| PROMPT |
Write out once more the lines running from the top of the entries below to the line with "End Retrieve.", both ends included.

---------- DATA

(** When the request of the current page yields nothing the page numbers
    can be set on, the aggregate is the one of an empty page, without page
    numbers: the assignment throws, the error is logged, and
    [transformResponse] receives [undefined]. *)
Lemma retrieve_without_current_page :
  is_object (page_of (fetch (formApiRequest options))) = false →
  ∃ p : promise (option aggregate),
    retrieve fetch coerced_gt_zero options
    = Some (<["page" := VNum (n + 1)]> options, p) ∧
    settled p
    = Return (Some {| previousPage := VUndefined; nextPage := VUndefined;
                      ids := []; open := []; closedPrimaryCount := 0 |}).
Proof.
  intros Hcurrent. destruct retrieve_numbered as (p & Hp & _ & Hsettled).
  exists p. split; [exact Hp|]. rewrite Hsettled.
  rewrite (attached_not_object _ _ _ Hcurrent). reflexivity.
Qed.

(** When the current page is an array of records, the aggregate is the one
    of these records, with the page numbers the probes were fulfilled
    with. *)
Lemma retrieve_with_current_page (records : list object) (props : object) :
  page_of (fetch (formApiRequest options)) = VArr (VObj <$> records) props →
  ∃ (p : promise (option aggregate)) (result : aggregate),
    retrieve fetch coerced_gt_zero options
    = Some (<["page" := VNum (n + 1)]> options, p) ∧
    settled p = Return (Some result) ∧
    previousPage result
    = hint fetch coerced_gt_zero (<["page" := VNum (n - 1)]> options) (VNum (n - 1)) ∧
    nextPage result
    = hint fetch coerced_gt_zero (<["page" := VNum (n + 1)]> options) (VNum (n + 1)) ∧
    ids result = (λ record, prop record "id") <$> records ∧
    open result = VObj <$> (amended <$> List.filter (has_disposition "open") records) ∧
    closedPrimaryCount result
    = Z.of_nat (length (List.filter
                          (λ record, has_disposition "closed" record && isPrimary record)
                          records)).
Proof.
  intros Hcurrent. destruct retrieve_numbered as (p & Hp & _ & Hsettled).
  exists p. eexists. split; [exact Hp|]. rewrite Hsettled, Hcurrent, attached_array.
  rewrite transformResponse_objects. split; [reflexivity|].
  cbn [previousPage nextPage ids open closedPrimaryCount aggregate_of].
  rewrite prop_attached_previousPage, prop_attached_nextPage.
  repeat split; reflexivity.
Qed.

End Retrieve.

(** What a probe is fulfilled with, by the page it received: the page
    number for a non-empty array, [null] for an empty one and when the
    request yielded no value. *)
Lemma hint_array fetch coerced_gt_zero (probe_options : object) (page : value)
    (elems : list value) (props : object) :
  page_of (fetch (formApiRequest probe_options)) = VArr elems props →
  hint fetch coerced_gt_zero probe_options page
  = match elems with
    | [] => VNull
    | _ :: _ => page
    end.
Proof. intros Hprobe. unfold hint. rewrite Hprobe. destruct elems; reflexivity. Qed.

Lemma hint_no_value fetch coerced_gt_zero (probe_options : object) (page : value) :
  page_of (fetch (formApiRequest probe_options)) = VUndefined →
  hint fetch coerced_gt_zero probe_options page = VNull.
Proof. intros Hprobe. unfold hint. rewrite Hprobe. reflexivity. Qed.

(** The adjacency rule on the path where the current page arrived: with
    probes that yield arrays, [previousPage] is the page before exactly
    when its array is not empty, and [null] otherwise; likewise for
    [nextPage]. *)
Lemma retrieve_adjacency fetch coerced_gt_zero (options : object) (n : Z)
    (records : list object) (props : object)
    (before after : list value) (props_before props_after : object) :
  to_number (currentPage options) = Some n →
  page_of (fetch (formApiRequest options)) = VArr (VObj <$> records) props →
  page_of (fetch (formApiRequest (<["page" := VNum (n - 1)]> options)))
  = VArr before props_before →
  page_of (fetch (formApiRequest (<["page" := VNum (n + 1)]> options)))
  = VArr after props_after →
  ∃ (options' : object) (p : promise (option aggregate)) (result : aggregate),
    retrieve fetch coerced_gt_zero options = Some (options', p) ∧
    settled p = Return (Some result) ∧
    previousPage result = match before with [] => VNull | _ :: _ => VNum (n - 1) end ∧
    nextPage result = match after with [] => VNull | _ :: _ => VNum (n + 1) end.
Proof.
  intros target Hcurrent Hbefore Hafter.
  destruct (retrieve_with_current_page fetch coerced_gt_zero options n target
              records props Hcurrent)
    as (p & result & Hp & Hsettled & Hprevious & Hnext & _).
  exists (<["page" := VNum (n + 1)]> options), p, result.
  split; [exact Hp|]. split; [exact Hsettled|].
  rewrite Hprevious, Hnext.
  rewrite (hint_array _ _ _ _ _ _ Hbefore), (hint_array _ _ _ _ _ _ Hafter).
  split; reflexivity.
Qed.

Example retrieve_end_to_end :
  settled ∘ snd <$> retrieve healthy_source never_positive {["page" := VNum 2]}
  = Some (Return (Some
      {| previousPage := VNum 1; nextPage := VNull; ids := [VNum 1; VNum 2];
         open := [VObj (<["isPrimary" := VBool true]> red_open)];
         closedPrimaryCount := 0 |})).
Proof. vm_compute. reflexivity. Qed.

Example request_logs_server_error :
  let p := request failing_target {["page" := VNum 2]} in
  logged p = [Error "Received 500 response code during fetch"] ∧
  settled p = Return VUndefined.
Proof. vm_compute. split; reflexivity. Qed.

Example retrieve_logs_failed_attachment :
  logged ∘ snd <$> retrieve failing_target never_positive {["page" := VNum 2]}
  = Some [Error "Received 500 response code during fetch"; TypeError].
Proof. vm_compute. reflexivity. Qed.

Lemma formApiRequest_page (options : object) (k : Z) :
  formApiRequest (<["page" := VNum k]> options)
  = {| uri_path := window_path;
       uri_search := {| payload_limit := 10; payload_offset := (k - 1) * 10;
                        payload_color := resolveColor options |} |}.
Proof.
  unfold formApiRequest, generateApiGetRequest, resolvePayload, resolveColor.
  rewrite prop_insert_ne by discriminate.
  rewrite resolveOffset_cases.
  unfold prop at 1. rewrite lookup_insert_eq. reflexivity.
Qed.

(** ** The claims on the call as a whole *)

(** C1: the code departs from the claim.  With page 2 requested, the
    request of page 2 answered by a 500, one record on page 1 and none on
    page 3, the probes are fulfilled with 1 and [null], and [retrieve] is
    fulfilled, without rejection, with the aggregate of an empty page; but
    its [previousPage] and [nextPage] are [undefined], not the results of
    the probes. *)
Theorem retrieve_failed_target_drops_probe_results :
  let options : object := {["page" := VNum 2]} in
  let '(options1, probe1) := peek failing_target options (VNum 1) in
  let '(options2, probe3) := peek failing_target options1 (VNum 3) in
  classify (failing_target (formApiRequest options)) = ServerError 500 ∧
  settled (neighbour never_positive probe1 (VNum 1)) = Return (VNum 1) ∧
  settled (neighbour never_positive probe3 (VNum 3)) = Return VNull ∧
  settled ∘ snd <$> retrieve failing_target never_positive options
  = Some (Return (Some
      {| previousPage := VUndefined; nextPage := VUndefined;
         ids := []; open := []; closedPrimaryCount := 0 |})).
Proof. vm_compute. repeat split; reflexivity. Qed.

(** C4, as stated, fails: when the body of the current page parses to a
    document that is not an array, here [{}], [retrieve] is fulfilled with
    [undefined], not with an aggregate. *)
Lemma retrieve_object_document_no_aggregate :
  classify (object_source (formApiRequest ∅)) = Parsed (VObj ∅) ∧
  settled ∘ snd <$> retrieve object_source never_positive ∅ = Some (Return None).
Proof. split; vm_compute; reflexivity. Qed.

Lemma requestPages_from_evaluated fetch coerced_gt_zero (options : object) :
  requestPages fetch coerced_gt_zero options
  = (previousPage ← js_sub (currentPage options) (VNum 1);
     nextPage ← js_add (currentPage options) (VNum 1);
     Some (requestPages_from fetch coerced_gt_zero options previousPage nextPage)).
Proof.
  unfold requestPages, requestPages_from.
  destruct (js_sub (currentPage options) (VNum 1)) as [previousPage|]; [|reflexivity].
  cbn [mbind option_bind peek].
  destruct (js_add (currentPage options) (VNum 1)); reflexivity.
Qed.

Lemma retrieve_from_evaluated fetch coerced_gt_zero (options : object) :
  retrieve fetch coerced_gt_zero options
  = (previousPage ← js_sub (currentPage options) (VNum 1);
     nextPage ← js_add (currentPage options) (VNum 1);
     Some (retrieve_from fetch coerced_gt_zero options previousPage nextPage)).
Proof.
  unfold retrieve, retrieve_from. rewrite requestPages_from_evaluated.
  destruct (js_sub (currentPage options) (VNum 1)) as [previousPage|]; [|reflexivity].
  destruct (js_add (currentPage options) (VNum 1)) as [nextPage|]; [|reflexivity].
  cbn [mbind option_bind].
  destruct (requestPages_from fetch coerced_gt_zero options previousPage nextPage).
  reflexivity.
Qed.

Lemma settled_retrieve_from fetch coerced_gt_zero (options : object)
    (previousPage nextPage : value) :
  let probed := <["page" := default_arg (VNum 1) previousPage]> options in
  let left := <["page" := default_arg (VNum 1) nextPage]> probed in
  fst (retrieve_from fetch coerced_gt_zero options previousPage nextPage) = left ∧
  settled (snd (retrieve_from fetch coerced_gt_zero options previousPage nextPage))
  = Return
      match transformResponse
              (attached (page_of (fetch (formApiRequest options)))
                 (hint fetch coerced_gt_zero probed previousPage)
                 (hint fetch coerced_gt_zero left nextPage))
              left with
      | Return result => Some result
      | Throw _ => None
      end.
Proof.
  cbv zeta. unfold retrieve_from, requestPages_from, peek. cbn [fst snd].
  split; [reflexivity|].
  rewrite settled_catch_log. f_equal. cbn [settled then_].
  rewrite settled_catch_log. cbn [settled then_ Promise_all].
  rewrite !settled_neighbour, settled_catch_log. cbn [settled then_].
  rewrite settled_request. cbn [mbind completion_bind].
  unfold attached.
  destruct (assign (page_of (fetch (formApiRequest options))) "previousPage" _
            ≫= _) as [response|e];
    cbn [mbind completion_bind]; [|reflexivity].
  destruct (transformResponse response _); reflexivity.
Qed.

--------------------

| SOLUTION TO THE PROBLEM |
(** When the request of the current page yields nothing the page numbers
    can be set on, the aggregate is the one of an empty page, without page
    numbers: the assignment throws, the error is logged, and
    [transformResponse] receives [undefined]. *)
Lemma retrieve_without_current_page :
  is_object (page_of (fetch (formApiRequest options))) = false →
  ∃ p : promise (option aggregate),
    retrieve fetch coerced_gt_zero options
    = Some (<["page" := VNum (n + 1)]> options, p) ∧
    settled p
    = Return (Some {| previousPage := VUndefined; nextPage := VUndefined;
                      ids := []; open := []; closedPrimaryCount := 0 |}).
Proof.
  intros Hcurrent. destruct retrieve_numbered as (p & Hp & _ & Hsettled).
  exists p. split; [exact Hp|]. rewrite Hsettled.
  rewrite (attached_not_object _ _ _ Hcurrent). reflexivity.
Qed.

(** When the current page is an array of records, the aggregate is the one
    of these records, with the page numbers the probes were fulfilled
    with. *)
Lemma retrieve_with_current_page (records : list object) (props : object) :
  page_of (fetch (formApiRequest options)) = VArr (VObj <$> records) props →
  ∃ (p : promise (option aggregate)) (result : aggregate),
    retrieve fetch coerced_gt_zero options
    = Some (<["page" := VNum (n + 1)]> options, p) ∧
    settled p = Return (Some result) ∧
    previousPage result
    = hint fetch coerced_gt_zero (<["page" := VNum (n - 1)]> options) (VNum (n - 1)) ∧
    nextPage result
    = hint fetch coerced_gt_zero (<["page" := VNum (n + 1)]> options) (VNum (n + 1)) ∧
    ids result = (λ record, prop record "id") <$> records ∧
    open result = VObj <$> (amended <$> List.filter (has_disposition "open") records) ∧
    closedPrimaryCount result
    = Z.of_nat (length (List.filter
                          (λ record, has_disposition "closed" record && isPrimary record)
                          records)).
Proof.
  intros Hcurrent. destruct retrieve_numbered as (p & Hp & _ & Hsettled).
  exists p. eexists. split; [exact Hp|]. rewrite Hsettled, Hcurrent, attached_array.
  rewrite transformResponse_objects. split; [reflexivity|].
  cbn [previousPage nextPage ids open closedPrimaryCount aggregate_of].
  rewrite prop_attached_previousPage, prop_attached_nextPage.
  repeat split; reflexivity.
Qed.

End Retrieve.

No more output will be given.